For the material below, output exactly the span from the line with "From S2P Require Import Prelude Text Numeric CStr" to the line with "Definition AID_APP_END : Z := 19999.", including both, and nothing besides.
★ ★ ★ ★ ★
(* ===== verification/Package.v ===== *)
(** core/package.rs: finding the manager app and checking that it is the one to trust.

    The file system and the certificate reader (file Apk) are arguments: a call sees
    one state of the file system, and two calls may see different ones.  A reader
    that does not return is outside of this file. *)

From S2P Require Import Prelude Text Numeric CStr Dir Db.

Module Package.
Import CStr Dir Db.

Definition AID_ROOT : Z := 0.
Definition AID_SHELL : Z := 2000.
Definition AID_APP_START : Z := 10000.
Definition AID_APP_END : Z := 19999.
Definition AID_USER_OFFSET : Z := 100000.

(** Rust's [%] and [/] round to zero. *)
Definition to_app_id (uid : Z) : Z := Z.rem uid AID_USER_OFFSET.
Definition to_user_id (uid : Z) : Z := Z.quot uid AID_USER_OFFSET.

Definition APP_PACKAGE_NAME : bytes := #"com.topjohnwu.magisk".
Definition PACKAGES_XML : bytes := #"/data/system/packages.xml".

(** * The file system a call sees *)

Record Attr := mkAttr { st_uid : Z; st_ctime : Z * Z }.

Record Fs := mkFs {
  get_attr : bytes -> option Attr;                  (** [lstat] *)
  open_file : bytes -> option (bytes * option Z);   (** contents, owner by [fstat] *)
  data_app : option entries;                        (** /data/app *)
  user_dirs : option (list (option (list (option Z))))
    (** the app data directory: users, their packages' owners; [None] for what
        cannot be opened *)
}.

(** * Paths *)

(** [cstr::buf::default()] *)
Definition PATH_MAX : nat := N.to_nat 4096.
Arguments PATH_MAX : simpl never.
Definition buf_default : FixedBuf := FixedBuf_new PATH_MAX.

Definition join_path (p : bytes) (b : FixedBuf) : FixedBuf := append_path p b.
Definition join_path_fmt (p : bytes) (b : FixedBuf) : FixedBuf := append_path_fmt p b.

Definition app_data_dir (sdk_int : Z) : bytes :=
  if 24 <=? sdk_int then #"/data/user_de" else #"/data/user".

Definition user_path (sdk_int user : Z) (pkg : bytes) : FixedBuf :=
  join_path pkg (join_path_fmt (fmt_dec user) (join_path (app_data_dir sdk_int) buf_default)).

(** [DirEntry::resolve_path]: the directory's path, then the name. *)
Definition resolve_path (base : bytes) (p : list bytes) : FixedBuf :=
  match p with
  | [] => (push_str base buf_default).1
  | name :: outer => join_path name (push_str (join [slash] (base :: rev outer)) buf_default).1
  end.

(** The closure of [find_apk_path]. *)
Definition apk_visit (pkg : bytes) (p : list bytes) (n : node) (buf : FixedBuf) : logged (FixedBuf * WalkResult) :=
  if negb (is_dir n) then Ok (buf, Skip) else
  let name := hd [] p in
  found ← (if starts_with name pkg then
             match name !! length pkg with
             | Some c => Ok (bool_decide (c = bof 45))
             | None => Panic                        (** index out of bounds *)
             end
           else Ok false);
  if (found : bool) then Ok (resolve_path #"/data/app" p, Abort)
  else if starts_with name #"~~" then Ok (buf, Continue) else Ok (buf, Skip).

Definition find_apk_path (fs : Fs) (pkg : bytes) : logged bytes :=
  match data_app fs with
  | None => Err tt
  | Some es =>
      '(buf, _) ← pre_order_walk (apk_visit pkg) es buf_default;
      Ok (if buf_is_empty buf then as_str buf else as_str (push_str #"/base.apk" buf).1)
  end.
★ ★ ★ ★ ★
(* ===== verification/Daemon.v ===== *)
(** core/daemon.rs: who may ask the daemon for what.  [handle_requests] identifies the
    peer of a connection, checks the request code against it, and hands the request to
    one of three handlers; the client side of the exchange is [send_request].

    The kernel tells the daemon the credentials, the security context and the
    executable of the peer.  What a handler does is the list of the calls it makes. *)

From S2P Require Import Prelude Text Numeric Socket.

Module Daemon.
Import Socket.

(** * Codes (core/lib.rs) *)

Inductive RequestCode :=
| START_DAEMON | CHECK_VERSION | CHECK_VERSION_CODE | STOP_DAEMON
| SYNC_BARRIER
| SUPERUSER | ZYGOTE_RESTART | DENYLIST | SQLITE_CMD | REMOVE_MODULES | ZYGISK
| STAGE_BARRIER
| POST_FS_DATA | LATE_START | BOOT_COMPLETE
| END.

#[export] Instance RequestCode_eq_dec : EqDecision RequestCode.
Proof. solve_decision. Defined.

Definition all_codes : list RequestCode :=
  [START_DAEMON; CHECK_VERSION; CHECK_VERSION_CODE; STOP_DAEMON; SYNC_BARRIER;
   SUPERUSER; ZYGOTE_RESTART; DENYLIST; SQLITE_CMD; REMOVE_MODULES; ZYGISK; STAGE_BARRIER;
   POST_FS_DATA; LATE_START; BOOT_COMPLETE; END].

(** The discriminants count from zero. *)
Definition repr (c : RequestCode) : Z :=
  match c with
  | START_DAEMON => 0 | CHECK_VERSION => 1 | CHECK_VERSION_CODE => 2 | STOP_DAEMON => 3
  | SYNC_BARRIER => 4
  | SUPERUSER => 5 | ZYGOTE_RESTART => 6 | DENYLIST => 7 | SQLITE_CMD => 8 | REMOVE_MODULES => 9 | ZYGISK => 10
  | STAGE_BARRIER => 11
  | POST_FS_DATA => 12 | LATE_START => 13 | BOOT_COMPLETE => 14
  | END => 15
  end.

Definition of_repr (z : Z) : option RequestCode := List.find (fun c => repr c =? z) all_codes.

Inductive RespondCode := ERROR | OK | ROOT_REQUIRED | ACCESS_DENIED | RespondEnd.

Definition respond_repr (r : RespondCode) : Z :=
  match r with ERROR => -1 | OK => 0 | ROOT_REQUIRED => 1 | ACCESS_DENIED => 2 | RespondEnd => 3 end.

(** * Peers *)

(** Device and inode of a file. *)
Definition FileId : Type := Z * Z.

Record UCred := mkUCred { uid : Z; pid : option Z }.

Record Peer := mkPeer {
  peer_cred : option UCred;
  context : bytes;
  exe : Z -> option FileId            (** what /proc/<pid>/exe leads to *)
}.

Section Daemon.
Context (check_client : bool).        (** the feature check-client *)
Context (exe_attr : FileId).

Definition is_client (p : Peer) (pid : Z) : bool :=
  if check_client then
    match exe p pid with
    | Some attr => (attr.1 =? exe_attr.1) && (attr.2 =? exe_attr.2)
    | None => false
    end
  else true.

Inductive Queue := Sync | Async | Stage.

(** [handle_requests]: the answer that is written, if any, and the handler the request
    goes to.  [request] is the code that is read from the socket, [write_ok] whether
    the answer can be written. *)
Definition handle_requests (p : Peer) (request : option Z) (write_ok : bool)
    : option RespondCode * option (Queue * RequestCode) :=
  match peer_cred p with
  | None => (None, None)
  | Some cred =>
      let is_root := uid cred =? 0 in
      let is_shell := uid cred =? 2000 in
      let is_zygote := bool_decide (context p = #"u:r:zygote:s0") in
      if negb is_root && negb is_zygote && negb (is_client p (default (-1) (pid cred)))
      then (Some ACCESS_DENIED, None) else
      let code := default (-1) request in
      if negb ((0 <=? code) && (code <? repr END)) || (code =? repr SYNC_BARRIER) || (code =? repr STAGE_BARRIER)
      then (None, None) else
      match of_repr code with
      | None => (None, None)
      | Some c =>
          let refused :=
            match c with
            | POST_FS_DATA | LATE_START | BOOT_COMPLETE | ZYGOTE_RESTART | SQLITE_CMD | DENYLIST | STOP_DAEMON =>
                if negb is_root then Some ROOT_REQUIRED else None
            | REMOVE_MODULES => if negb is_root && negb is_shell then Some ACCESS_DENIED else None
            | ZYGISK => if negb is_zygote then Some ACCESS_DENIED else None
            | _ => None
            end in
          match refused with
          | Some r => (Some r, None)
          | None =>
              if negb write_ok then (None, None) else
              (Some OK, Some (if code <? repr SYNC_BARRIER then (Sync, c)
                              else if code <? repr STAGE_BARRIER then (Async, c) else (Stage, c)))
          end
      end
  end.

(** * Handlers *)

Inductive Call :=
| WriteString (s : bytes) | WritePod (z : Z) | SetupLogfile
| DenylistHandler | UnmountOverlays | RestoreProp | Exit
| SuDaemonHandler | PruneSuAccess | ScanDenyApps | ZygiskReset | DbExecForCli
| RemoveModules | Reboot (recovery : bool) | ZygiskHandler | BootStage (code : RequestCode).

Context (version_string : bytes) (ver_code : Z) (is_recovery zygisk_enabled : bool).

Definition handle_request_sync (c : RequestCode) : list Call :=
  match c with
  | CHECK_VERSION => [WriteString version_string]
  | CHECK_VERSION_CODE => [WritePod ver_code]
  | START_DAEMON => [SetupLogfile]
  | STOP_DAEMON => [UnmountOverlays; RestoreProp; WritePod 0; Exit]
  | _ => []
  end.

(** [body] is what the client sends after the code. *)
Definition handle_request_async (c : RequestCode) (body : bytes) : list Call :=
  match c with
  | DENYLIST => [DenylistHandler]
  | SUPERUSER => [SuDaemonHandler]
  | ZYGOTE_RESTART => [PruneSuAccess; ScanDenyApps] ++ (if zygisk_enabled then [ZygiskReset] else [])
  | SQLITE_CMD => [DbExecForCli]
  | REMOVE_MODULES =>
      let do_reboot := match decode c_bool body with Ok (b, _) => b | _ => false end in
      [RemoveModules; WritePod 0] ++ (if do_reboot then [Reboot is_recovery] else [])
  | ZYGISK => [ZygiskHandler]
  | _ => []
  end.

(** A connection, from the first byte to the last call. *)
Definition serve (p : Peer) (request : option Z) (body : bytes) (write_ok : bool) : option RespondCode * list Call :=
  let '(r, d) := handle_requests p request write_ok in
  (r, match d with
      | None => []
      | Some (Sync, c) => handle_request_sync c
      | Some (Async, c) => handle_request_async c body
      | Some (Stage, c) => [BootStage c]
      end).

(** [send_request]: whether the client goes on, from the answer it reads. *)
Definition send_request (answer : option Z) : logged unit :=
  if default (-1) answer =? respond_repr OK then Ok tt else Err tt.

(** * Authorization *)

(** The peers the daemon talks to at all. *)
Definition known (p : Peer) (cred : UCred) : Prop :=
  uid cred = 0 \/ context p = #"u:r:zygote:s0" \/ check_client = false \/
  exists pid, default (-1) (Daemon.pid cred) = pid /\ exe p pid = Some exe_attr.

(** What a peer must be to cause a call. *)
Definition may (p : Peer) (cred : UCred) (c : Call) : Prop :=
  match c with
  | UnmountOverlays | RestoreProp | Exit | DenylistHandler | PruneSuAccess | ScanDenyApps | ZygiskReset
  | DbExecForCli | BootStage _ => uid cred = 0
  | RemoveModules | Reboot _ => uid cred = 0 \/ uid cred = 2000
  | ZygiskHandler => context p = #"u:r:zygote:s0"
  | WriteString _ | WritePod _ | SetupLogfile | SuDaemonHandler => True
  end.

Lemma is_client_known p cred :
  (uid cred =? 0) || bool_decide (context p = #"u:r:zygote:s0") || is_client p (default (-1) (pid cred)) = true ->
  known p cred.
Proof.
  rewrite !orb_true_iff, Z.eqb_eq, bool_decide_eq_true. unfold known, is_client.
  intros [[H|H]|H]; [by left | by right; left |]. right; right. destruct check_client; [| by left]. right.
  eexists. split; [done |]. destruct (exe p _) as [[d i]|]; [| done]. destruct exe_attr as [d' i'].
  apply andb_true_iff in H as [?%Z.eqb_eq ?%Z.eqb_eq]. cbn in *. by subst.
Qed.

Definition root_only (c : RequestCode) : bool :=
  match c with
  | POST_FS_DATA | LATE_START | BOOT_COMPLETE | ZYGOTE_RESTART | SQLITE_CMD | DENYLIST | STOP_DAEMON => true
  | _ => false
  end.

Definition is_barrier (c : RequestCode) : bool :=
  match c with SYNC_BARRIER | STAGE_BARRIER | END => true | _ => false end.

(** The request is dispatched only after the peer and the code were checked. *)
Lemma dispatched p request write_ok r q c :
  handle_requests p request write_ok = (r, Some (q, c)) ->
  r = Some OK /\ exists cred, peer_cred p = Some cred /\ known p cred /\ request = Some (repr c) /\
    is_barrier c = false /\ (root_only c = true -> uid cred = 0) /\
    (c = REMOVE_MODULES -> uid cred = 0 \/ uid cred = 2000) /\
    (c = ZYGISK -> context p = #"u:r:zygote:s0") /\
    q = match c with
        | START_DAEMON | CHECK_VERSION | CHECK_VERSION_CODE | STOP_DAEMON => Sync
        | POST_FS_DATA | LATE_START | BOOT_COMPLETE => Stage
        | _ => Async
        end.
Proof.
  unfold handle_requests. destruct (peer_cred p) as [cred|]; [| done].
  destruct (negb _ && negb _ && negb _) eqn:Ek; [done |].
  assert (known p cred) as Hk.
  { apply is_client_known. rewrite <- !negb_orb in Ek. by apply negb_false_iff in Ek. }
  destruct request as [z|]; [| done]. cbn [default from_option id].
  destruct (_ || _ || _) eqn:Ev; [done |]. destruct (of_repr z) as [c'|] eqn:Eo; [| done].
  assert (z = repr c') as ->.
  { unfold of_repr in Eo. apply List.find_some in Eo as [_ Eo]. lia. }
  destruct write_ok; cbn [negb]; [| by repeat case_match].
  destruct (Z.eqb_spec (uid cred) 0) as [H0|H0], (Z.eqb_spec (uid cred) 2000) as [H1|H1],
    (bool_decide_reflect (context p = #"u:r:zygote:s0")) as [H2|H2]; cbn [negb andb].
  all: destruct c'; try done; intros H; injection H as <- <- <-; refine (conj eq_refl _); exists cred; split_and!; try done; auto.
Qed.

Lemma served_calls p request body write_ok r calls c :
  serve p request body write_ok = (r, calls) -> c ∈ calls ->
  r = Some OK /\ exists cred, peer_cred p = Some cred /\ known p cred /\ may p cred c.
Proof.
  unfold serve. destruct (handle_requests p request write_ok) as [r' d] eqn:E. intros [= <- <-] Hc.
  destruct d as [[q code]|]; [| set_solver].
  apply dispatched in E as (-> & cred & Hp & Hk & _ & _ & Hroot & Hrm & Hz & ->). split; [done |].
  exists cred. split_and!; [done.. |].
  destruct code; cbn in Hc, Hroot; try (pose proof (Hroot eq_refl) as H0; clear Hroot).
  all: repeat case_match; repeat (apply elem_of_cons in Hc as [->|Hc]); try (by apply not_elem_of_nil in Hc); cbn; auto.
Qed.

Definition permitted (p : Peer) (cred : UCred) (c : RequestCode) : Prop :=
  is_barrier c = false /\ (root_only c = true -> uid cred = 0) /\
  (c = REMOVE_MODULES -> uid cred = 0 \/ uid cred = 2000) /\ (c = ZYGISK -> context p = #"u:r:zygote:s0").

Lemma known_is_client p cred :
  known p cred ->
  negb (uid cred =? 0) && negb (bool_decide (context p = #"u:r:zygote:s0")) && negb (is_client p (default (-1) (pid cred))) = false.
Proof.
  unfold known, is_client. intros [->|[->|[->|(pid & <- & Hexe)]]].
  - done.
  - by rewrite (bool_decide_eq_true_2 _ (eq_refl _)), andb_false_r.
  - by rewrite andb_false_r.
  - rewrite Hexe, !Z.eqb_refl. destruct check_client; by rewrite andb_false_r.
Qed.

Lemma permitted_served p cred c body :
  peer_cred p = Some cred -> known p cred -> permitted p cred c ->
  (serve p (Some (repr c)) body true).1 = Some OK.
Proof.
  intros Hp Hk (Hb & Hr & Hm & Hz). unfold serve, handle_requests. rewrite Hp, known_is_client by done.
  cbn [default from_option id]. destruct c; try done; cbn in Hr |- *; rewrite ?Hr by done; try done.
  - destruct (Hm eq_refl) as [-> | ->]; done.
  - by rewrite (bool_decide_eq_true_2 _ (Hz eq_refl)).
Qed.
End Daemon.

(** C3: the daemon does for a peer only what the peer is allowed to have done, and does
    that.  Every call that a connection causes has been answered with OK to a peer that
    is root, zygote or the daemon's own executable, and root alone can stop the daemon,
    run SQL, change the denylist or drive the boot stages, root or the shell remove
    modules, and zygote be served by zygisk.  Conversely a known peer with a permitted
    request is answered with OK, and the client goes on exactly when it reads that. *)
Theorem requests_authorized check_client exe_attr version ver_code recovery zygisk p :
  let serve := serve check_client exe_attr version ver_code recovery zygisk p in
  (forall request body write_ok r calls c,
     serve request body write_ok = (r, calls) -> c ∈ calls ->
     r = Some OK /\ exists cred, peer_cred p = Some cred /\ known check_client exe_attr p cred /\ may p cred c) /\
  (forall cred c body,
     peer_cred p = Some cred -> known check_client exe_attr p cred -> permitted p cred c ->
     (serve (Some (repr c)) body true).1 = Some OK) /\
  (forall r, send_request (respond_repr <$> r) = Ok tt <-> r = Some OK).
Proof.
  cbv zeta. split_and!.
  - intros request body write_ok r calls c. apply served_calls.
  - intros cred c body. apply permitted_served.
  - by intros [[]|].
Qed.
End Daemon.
★ ★ ★ ★ ★
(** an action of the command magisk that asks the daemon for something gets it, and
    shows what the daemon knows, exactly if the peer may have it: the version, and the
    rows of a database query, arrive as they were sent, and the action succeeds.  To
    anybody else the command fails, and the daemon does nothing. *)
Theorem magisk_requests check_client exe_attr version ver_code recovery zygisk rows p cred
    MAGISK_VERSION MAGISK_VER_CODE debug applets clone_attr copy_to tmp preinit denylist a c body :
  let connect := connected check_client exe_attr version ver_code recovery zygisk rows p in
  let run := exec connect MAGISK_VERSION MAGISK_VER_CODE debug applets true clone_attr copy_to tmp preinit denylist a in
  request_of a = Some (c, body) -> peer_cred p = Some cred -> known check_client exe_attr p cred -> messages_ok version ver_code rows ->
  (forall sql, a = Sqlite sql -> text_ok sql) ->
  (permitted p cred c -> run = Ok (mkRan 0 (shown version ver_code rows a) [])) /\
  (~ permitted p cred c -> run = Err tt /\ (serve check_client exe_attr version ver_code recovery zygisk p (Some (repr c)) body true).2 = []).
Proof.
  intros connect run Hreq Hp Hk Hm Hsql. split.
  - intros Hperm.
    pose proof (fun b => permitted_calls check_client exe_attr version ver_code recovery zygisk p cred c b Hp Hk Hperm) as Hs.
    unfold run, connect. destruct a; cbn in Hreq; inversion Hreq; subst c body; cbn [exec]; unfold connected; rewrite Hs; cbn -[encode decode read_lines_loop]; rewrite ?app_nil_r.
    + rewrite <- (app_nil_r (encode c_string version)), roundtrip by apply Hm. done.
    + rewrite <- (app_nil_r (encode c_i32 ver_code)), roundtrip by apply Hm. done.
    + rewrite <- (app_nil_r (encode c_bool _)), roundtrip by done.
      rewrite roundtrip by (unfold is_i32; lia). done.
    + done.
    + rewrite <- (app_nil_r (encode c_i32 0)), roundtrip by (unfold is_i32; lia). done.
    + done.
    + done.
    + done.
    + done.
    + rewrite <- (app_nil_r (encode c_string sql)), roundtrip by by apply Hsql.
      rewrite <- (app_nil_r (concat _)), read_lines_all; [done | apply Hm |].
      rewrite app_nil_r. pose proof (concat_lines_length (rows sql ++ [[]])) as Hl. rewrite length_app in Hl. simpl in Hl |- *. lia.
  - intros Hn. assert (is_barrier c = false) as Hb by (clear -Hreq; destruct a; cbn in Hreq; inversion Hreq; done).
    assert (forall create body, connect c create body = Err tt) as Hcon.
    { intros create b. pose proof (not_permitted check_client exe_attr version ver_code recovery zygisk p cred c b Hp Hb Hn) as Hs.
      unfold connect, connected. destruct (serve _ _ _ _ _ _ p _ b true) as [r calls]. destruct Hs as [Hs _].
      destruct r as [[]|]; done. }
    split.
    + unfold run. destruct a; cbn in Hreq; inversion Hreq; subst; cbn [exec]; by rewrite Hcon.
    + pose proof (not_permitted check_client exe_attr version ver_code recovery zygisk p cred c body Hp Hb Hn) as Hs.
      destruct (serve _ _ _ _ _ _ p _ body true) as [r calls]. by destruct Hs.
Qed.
★ ★ ★ ★ ★
Response area
From S2P Require Import Prelude Text Numeric CStr Dir Db.

Module Package.
Import CStr Dir Db.

Definition AID_ROOT : Z := 0.
Definition AID_SHELL : Z := 2000.
Definition AID_APP_START : Z := 10000.
Definition AID_APP_END : Z := 19999.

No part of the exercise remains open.